• Assignment:
Every line from the beginning of the records below up to the one holding "Lemma bridge_document brh" should be quoted exactly; leave out the rest.

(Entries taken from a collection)
****************

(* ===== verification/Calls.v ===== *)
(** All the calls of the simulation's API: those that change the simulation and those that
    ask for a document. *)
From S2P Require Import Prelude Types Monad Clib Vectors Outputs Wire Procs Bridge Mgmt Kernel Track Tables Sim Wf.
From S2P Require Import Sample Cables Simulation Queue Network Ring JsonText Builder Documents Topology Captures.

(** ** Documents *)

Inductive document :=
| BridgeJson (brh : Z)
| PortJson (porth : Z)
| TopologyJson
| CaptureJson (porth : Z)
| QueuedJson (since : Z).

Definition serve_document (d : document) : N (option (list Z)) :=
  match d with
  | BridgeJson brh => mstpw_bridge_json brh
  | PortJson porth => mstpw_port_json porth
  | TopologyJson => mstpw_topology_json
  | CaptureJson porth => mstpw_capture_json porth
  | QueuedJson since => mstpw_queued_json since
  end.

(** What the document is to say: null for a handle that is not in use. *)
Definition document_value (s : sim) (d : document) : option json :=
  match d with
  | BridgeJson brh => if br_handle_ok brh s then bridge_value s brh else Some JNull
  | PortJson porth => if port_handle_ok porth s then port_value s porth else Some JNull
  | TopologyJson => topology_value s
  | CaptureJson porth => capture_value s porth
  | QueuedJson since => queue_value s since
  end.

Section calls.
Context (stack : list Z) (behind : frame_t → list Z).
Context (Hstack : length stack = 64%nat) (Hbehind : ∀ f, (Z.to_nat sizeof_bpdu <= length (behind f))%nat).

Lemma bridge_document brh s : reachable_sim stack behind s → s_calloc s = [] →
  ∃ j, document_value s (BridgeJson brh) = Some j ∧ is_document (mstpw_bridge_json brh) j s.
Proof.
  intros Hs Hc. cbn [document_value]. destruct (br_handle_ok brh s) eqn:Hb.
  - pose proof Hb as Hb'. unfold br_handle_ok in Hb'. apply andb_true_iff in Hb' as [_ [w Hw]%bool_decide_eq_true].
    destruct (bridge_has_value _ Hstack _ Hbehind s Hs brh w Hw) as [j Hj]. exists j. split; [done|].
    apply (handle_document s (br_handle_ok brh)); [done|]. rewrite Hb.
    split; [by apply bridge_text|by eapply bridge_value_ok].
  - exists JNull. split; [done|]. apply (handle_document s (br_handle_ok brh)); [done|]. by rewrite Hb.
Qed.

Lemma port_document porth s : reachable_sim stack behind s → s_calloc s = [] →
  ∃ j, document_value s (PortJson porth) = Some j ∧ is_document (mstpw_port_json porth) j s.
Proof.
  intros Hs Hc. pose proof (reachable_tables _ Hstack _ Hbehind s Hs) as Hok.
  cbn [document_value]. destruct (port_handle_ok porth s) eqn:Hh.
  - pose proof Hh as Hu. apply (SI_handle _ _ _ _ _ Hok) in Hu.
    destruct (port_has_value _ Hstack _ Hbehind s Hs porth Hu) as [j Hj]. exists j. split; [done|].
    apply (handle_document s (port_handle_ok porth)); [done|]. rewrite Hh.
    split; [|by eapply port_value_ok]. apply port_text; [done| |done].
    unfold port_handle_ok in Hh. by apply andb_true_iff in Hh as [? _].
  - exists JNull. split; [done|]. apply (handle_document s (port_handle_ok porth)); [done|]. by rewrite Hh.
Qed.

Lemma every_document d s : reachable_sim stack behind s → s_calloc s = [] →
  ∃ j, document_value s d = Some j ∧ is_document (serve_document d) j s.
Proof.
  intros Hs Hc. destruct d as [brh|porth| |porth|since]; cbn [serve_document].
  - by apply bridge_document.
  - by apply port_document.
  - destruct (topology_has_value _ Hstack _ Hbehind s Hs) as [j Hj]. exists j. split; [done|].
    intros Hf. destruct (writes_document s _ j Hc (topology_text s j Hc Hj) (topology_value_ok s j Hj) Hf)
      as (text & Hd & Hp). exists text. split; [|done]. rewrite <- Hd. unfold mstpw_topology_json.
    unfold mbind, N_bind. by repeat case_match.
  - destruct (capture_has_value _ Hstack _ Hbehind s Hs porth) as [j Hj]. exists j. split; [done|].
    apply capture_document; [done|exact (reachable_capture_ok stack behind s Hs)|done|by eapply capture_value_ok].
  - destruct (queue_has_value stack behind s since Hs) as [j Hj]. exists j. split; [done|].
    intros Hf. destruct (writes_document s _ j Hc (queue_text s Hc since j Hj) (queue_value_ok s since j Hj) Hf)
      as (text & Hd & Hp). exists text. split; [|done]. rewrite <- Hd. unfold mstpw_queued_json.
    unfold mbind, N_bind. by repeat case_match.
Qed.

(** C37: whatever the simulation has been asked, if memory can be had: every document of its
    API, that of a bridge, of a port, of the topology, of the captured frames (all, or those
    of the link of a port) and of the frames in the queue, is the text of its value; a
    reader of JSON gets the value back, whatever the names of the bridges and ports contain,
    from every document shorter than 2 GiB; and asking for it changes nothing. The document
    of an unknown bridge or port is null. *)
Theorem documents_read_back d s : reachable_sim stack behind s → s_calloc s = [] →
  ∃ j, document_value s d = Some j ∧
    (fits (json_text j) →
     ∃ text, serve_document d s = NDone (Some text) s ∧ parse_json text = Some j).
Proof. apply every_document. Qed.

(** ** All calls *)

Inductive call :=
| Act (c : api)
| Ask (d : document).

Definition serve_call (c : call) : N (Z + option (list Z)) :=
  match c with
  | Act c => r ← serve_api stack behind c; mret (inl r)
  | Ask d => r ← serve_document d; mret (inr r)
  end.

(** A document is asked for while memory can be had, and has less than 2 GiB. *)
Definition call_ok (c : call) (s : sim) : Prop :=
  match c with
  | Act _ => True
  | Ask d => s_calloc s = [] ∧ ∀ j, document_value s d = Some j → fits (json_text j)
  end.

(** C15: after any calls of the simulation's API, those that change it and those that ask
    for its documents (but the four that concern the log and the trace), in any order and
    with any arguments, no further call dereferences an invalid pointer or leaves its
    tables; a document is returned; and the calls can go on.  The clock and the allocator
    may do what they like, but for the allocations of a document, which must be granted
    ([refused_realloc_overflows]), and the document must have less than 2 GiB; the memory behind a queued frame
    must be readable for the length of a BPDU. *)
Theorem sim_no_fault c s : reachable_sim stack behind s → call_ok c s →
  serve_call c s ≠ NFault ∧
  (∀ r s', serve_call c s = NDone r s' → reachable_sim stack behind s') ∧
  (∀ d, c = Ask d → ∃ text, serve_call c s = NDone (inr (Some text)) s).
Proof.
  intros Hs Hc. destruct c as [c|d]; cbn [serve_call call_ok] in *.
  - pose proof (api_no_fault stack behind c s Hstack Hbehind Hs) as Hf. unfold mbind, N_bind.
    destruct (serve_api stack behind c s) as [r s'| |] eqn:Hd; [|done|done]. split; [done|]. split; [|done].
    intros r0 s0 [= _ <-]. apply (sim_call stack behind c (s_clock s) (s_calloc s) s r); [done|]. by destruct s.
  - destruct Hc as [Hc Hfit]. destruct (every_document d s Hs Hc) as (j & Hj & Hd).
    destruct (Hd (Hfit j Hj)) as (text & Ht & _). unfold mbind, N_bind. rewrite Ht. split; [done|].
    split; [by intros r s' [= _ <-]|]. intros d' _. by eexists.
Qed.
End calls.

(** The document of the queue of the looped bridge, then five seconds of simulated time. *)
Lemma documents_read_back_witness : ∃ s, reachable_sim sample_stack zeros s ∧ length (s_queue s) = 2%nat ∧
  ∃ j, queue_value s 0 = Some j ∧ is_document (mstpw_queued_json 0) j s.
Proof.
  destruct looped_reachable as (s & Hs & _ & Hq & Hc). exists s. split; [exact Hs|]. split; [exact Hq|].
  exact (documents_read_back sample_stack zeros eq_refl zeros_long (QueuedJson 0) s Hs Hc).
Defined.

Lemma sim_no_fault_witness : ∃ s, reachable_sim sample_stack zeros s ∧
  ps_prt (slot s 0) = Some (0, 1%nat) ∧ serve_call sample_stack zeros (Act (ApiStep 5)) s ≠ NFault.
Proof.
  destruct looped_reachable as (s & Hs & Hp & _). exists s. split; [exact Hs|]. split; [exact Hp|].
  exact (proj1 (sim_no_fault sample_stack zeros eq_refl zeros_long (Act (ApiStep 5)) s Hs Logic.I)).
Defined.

****************

• Answer below:
(* ===== verification/Calls.v ===== *)
(** All the calls of the simulation's API: those that change the simulation and those that
    ask for a document. *)
From S2P Require Import Prelude Types Monad Clib Vectors Outputs Wire Procs Bridge Mgmt Kernel Track Tables Sim Wf.
From S2P Require Import Sample Cables Simulation Queue Network Ring JsonText Builder Documents Topology Captures.

(** ** Documents *)

Inductive document :=
| BridgeJson (brh : Z)
| PortJson (porth : Z)
| TopologyJson
| CaptureJson (porth : Z)
| QueuedJson (since : Z).

Definition serve_document (d : document) : N (option (list Z)) :=
  match d with
  | BridgeJson brh => mstpw_bridge_json brh
  | PortJson porth => mstpw_port_json porth
  | TopologyJson => mstpw_topology_json
  | CaptureJson porth => mstpw_capture_json porth
  | QueuedJson since => mstpw_queued_json since
  end.

(** What the document is to say: null for a handle that is not in use. *)
Definition document_value (s : sim) (d : document) : option json :=
  match d with
  | BridgeJson brh => if br_handle_ok brh s then bridge_value s brh else Some JNull
  | PortJson porth => if port_handle_ok porth s then port_value s porth else Some JNull
  | TopologyJson => topology_value s
  | CaptureJson porth => capture_value s porth
  | QueuedJson since => queue_value s since
  end.

Section calls.
Context (stack : list Z) (behind : frame_t → list Z).
Context (Hstack : length stack = 64%nat) (Hbehind : ∀ f, (Z.to_nat sizeof_bpdu <= length (behind f))%nat).

Lemma bridge_document brh s : reachable_sim stack behind s → s_calloc s = [] →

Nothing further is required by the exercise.